(To do): Identify all lines in the data containing the string "Hnan". Copy them out.
*** Data for processing ***
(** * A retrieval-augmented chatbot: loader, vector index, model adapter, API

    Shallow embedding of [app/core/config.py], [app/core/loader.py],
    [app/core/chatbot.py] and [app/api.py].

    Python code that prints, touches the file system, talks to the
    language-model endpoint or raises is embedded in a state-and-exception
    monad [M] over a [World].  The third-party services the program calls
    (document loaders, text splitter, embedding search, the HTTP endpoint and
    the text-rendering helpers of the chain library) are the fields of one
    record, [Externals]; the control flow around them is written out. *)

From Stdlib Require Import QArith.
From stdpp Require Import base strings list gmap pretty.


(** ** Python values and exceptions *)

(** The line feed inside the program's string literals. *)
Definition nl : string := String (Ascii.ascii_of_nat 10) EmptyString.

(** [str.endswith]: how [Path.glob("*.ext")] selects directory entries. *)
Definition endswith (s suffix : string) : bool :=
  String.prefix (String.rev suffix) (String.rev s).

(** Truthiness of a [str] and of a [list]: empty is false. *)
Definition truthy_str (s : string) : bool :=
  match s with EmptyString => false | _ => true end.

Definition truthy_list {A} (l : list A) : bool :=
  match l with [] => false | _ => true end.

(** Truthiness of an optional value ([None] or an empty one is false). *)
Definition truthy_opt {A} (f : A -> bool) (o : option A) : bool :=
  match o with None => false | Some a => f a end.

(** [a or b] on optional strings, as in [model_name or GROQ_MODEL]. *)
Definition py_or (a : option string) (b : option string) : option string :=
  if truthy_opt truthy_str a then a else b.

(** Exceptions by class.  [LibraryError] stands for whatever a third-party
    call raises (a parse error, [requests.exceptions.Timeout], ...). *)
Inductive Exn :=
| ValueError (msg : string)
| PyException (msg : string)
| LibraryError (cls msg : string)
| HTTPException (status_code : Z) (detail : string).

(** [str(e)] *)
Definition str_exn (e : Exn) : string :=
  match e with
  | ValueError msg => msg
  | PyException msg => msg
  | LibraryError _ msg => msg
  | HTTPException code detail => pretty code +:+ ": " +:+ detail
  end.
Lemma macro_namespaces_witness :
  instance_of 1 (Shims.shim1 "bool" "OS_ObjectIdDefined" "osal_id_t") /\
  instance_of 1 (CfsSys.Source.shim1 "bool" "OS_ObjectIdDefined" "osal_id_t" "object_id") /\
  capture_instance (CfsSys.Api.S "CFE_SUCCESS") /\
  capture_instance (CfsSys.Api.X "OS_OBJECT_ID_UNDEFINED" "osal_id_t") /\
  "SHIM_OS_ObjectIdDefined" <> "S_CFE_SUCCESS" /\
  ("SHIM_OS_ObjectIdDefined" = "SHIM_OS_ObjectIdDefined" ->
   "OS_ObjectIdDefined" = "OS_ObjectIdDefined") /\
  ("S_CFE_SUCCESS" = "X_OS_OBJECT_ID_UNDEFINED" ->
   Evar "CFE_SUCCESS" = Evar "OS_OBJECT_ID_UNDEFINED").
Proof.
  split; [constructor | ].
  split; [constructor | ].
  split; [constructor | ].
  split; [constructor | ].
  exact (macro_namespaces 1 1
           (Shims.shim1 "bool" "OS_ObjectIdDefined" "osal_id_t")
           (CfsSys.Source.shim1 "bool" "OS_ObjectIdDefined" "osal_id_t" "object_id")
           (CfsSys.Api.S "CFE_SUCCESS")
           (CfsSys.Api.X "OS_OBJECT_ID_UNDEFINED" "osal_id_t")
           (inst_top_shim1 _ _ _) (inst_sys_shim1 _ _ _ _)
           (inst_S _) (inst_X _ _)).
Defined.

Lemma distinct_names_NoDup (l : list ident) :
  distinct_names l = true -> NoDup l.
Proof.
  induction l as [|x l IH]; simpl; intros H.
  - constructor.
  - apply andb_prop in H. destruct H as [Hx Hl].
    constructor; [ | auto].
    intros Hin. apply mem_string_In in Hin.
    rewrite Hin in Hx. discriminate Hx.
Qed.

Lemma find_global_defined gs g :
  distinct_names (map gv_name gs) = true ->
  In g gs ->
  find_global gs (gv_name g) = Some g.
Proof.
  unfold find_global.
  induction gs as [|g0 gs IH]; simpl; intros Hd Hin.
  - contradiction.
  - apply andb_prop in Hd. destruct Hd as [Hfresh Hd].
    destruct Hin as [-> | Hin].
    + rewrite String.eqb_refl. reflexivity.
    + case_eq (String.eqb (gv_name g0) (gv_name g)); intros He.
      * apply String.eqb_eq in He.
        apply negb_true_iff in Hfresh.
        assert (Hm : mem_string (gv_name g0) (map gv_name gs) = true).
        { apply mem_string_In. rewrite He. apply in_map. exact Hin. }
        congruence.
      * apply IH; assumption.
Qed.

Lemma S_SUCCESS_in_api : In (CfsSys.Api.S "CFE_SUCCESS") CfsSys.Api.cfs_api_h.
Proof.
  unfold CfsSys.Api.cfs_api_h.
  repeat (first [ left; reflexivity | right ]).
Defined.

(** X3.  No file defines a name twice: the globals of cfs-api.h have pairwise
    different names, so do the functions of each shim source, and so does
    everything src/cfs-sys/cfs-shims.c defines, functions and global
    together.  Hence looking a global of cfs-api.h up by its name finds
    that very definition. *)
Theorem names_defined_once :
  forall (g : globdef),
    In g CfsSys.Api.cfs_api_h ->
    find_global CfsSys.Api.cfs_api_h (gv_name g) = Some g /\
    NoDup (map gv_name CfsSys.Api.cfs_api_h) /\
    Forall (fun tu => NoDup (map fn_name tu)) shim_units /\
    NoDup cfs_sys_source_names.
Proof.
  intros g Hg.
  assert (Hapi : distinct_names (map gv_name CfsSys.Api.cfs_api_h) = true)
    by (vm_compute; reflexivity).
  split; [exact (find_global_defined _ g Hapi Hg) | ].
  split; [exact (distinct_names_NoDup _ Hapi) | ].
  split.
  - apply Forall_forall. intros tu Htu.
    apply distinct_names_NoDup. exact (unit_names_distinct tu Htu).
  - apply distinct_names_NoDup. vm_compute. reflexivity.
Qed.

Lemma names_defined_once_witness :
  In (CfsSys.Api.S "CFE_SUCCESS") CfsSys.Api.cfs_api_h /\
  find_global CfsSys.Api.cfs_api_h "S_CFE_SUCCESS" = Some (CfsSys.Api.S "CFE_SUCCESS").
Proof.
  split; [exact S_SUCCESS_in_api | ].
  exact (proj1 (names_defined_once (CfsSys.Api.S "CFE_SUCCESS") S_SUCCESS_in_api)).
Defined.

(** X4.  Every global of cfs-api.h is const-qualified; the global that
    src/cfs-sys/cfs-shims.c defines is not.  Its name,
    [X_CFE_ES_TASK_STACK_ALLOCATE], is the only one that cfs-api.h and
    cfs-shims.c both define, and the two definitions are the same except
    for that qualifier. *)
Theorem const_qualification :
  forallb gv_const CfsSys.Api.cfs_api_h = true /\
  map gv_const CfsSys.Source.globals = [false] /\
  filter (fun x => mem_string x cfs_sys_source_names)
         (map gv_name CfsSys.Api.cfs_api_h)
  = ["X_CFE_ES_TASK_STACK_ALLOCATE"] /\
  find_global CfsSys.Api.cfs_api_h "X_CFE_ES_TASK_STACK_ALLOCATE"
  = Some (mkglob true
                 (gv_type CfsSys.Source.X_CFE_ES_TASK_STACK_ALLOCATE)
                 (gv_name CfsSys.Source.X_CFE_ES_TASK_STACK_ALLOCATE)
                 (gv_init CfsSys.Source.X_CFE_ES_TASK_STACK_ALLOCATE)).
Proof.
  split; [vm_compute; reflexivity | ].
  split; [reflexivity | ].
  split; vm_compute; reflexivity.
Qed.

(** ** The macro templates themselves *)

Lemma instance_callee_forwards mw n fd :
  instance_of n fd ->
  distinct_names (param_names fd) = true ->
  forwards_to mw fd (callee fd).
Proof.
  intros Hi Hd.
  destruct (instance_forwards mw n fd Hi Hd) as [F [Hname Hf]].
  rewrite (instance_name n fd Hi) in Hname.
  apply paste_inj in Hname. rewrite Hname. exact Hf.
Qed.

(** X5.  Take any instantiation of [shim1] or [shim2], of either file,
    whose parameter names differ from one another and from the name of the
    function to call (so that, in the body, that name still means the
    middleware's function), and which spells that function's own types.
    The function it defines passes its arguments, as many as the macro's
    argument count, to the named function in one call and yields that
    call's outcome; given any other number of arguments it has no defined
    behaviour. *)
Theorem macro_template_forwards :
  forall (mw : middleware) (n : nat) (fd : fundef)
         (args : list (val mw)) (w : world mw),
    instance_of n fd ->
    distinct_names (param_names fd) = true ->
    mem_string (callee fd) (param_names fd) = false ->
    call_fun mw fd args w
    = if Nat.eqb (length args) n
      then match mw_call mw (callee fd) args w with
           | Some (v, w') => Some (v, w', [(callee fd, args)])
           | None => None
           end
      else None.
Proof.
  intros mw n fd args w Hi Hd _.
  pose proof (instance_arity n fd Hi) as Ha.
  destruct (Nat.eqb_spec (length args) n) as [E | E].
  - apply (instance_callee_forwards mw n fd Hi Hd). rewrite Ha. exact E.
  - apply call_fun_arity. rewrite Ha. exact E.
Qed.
***
*** Data for processing ***
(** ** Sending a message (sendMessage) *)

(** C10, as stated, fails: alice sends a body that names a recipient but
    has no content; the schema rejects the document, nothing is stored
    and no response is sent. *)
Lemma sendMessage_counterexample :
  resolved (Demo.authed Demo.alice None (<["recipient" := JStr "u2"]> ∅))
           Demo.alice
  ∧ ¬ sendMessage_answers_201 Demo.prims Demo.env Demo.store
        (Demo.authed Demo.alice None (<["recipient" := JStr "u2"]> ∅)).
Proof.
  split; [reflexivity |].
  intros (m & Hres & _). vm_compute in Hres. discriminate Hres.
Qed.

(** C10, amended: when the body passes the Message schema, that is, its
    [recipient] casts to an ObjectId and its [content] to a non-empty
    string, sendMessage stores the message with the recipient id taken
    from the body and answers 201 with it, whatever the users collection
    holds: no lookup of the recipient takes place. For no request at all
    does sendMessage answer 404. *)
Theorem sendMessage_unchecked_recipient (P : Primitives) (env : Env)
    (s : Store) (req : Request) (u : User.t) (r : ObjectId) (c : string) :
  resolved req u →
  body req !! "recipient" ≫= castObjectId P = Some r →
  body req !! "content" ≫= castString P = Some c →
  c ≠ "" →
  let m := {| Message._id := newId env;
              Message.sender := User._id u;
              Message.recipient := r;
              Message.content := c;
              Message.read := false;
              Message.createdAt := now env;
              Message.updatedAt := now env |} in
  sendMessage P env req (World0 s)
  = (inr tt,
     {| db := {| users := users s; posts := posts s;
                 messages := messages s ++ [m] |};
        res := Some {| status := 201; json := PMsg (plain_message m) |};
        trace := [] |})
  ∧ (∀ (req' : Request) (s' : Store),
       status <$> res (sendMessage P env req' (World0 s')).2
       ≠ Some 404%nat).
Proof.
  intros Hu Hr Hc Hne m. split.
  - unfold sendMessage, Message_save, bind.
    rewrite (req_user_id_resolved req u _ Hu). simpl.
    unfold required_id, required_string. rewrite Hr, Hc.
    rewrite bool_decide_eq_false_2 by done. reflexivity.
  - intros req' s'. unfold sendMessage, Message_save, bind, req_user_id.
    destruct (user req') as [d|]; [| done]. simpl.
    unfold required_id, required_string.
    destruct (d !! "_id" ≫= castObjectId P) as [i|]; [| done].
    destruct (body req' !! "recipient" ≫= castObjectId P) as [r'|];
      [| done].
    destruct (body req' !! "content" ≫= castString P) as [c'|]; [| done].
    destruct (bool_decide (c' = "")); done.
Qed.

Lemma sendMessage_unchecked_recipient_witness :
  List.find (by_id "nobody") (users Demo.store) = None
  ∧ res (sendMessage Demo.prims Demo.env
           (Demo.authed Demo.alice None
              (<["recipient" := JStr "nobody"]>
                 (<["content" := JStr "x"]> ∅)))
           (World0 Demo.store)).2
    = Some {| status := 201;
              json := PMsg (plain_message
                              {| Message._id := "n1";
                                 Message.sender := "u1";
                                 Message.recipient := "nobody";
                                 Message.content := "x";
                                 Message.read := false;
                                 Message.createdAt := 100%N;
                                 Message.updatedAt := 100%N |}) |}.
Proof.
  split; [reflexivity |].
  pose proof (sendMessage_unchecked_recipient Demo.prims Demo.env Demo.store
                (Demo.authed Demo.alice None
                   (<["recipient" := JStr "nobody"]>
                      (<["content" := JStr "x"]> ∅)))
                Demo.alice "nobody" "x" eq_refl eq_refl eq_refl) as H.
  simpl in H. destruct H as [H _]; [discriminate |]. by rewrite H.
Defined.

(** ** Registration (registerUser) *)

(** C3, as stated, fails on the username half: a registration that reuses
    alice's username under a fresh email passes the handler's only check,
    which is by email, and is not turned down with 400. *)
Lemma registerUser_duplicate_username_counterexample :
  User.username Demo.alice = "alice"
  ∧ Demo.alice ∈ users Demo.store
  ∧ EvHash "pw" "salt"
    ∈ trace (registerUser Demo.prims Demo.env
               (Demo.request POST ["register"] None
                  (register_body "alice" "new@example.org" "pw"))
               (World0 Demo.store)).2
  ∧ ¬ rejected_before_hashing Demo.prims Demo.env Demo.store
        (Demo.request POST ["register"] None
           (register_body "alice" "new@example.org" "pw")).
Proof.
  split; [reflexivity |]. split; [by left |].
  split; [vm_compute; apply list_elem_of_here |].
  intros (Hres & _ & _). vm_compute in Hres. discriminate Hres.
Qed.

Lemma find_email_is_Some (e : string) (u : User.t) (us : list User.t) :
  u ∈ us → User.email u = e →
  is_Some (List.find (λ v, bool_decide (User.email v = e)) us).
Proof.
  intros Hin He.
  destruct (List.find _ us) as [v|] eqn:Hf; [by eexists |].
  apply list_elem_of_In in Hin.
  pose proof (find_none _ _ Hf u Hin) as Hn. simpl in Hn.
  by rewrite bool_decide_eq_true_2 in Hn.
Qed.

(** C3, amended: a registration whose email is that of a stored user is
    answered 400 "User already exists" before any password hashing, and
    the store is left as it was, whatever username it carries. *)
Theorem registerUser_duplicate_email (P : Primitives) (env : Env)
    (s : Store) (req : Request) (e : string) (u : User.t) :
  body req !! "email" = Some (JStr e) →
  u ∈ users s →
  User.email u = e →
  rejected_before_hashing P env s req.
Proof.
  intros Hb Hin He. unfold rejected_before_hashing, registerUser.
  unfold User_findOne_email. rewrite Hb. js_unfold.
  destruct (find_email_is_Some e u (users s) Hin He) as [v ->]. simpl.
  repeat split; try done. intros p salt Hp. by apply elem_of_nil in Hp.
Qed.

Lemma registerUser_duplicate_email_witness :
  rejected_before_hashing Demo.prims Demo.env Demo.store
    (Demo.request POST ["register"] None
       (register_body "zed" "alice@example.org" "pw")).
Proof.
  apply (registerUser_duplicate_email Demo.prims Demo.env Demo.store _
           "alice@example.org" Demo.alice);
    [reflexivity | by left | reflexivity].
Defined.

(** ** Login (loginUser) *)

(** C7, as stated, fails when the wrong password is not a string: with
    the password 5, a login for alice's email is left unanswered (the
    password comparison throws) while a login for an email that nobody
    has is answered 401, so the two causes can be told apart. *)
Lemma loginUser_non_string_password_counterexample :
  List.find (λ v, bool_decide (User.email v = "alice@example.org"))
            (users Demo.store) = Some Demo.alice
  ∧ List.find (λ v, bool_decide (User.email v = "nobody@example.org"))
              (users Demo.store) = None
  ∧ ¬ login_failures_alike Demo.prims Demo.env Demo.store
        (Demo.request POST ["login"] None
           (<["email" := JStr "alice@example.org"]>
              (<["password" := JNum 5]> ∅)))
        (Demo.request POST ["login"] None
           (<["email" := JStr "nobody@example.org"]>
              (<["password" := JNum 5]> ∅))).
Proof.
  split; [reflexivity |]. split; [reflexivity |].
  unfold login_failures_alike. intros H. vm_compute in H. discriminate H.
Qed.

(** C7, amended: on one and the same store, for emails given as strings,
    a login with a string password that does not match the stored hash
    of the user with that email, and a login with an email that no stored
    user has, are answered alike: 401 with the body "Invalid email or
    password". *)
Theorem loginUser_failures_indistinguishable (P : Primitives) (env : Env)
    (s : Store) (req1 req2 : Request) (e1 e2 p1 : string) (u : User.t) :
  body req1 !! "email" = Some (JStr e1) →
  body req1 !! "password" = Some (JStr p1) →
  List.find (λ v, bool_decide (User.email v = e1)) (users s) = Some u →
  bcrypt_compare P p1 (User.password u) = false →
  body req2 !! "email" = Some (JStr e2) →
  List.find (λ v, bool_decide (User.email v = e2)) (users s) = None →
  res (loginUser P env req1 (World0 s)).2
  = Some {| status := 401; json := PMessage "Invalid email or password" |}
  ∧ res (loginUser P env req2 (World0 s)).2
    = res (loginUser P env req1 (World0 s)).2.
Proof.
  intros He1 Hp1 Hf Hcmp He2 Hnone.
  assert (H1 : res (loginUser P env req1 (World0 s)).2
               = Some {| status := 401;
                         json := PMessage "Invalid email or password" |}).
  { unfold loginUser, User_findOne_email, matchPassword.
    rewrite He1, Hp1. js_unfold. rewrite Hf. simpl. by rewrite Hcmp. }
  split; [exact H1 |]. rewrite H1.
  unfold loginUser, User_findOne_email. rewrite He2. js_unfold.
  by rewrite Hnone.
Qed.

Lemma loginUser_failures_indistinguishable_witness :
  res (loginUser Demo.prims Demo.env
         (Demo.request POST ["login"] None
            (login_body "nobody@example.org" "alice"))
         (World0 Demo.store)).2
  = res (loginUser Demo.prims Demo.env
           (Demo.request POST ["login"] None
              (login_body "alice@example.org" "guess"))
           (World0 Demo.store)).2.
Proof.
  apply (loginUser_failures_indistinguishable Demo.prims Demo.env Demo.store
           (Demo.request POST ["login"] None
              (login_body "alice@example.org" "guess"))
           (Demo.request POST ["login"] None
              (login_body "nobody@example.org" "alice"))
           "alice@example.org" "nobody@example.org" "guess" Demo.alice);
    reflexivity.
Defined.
***
*** Data for processing ***
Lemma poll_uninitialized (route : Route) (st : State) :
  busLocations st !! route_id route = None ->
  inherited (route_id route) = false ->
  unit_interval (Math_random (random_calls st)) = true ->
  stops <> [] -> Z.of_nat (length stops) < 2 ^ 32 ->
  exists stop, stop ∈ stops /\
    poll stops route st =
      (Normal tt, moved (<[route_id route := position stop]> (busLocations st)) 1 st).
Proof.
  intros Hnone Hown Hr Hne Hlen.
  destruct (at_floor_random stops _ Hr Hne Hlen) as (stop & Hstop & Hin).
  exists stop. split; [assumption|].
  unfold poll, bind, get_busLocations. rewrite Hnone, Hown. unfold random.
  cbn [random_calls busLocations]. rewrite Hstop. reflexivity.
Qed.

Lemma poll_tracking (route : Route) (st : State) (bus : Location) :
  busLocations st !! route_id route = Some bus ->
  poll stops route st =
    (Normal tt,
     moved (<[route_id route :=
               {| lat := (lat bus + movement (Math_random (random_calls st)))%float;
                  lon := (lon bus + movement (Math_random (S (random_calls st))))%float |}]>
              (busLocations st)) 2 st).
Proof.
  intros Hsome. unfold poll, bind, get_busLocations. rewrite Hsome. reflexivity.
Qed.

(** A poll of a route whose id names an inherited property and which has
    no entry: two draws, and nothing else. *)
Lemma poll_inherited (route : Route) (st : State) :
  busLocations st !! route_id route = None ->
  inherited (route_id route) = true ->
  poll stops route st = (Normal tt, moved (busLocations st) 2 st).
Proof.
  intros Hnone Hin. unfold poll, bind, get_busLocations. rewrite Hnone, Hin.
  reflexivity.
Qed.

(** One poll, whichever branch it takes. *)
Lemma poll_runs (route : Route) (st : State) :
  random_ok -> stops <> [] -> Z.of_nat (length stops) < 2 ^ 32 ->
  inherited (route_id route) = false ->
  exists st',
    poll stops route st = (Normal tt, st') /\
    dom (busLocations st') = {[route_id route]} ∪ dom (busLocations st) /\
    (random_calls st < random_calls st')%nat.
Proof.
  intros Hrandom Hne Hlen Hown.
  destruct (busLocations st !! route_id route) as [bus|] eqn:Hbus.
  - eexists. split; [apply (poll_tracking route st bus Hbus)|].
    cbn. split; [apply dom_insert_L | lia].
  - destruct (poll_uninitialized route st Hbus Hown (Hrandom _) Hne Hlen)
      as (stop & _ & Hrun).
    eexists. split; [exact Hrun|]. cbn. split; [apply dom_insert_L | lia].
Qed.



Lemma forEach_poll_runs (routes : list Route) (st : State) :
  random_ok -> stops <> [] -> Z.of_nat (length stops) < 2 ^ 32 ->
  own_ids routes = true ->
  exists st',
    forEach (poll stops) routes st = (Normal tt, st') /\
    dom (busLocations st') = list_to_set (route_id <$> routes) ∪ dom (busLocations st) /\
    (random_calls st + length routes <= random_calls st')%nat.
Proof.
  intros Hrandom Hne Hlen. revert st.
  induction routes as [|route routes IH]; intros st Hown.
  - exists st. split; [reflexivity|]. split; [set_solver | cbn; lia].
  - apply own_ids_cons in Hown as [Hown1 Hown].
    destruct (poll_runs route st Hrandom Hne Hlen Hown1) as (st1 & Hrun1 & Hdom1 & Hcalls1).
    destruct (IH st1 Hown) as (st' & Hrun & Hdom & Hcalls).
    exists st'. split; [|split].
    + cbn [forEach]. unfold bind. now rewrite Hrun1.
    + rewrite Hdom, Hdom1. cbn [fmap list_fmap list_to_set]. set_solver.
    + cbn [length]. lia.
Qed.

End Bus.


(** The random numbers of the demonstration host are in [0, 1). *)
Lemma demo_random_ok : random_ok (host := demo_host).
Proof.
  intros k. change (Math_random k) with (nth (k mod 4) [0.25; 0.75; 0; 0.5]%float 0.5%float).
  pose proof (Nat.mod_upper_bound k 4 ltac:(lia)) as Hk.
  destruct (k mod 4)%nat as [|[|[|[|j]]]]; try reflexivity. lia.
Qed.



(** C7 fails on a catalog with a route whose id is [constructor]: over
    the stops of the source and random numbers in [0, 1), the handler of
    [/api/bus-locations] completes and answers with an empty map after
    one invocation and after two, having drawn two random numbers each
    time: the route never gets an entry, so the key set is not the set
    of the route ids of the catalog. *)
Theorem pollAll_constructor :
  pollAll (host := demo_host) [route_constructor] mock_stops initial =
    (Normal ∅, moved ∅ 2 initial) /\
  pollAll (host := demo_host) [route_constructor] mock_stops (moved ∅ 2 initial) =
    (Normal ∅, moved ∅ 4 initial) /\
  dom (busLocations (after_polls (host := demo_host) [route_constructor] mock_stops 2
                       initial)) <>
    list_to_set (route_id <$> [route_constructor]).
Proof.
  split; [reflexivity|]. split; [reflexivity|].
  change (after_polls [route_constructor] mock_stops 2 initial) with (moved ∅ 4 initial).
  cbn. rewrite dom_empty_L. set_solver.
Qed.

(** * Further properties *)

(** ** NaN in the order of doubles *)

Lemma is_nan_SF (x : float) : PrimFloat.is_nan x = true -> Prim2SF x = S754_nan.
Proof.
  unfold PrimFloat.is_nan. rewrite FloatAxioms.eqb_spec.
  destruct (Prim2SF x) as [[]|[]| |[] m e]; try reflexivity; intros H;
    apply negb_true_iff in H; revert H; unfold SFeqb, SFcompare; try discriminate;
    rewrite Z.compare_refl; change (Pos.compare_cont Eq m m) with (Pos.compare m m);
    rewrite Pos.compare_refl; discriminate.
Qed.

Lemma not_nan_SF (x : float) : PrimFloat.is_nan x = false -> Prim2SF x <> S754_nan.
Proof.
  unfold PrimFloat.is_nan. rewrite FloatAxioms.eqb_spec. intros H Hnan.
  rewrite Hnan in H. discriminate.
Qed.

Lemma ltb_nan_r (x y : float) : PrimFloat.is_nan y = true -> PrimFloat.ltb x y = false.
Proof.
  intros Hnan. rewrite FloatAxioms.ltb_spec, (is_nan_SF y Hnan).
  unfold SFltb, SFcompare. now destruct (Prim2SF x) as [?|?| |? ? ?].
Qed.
***
(Exercise output):
  unfold PrimFloat.is_nan. rewrite FloatAxioms.eqb_spec. intros H Hnan.
  rewrite Hnan in H. discriminate.
  intros Hnan. rewrite FloatAxioms.ltb_spec, (is_nan_SF y Hnan).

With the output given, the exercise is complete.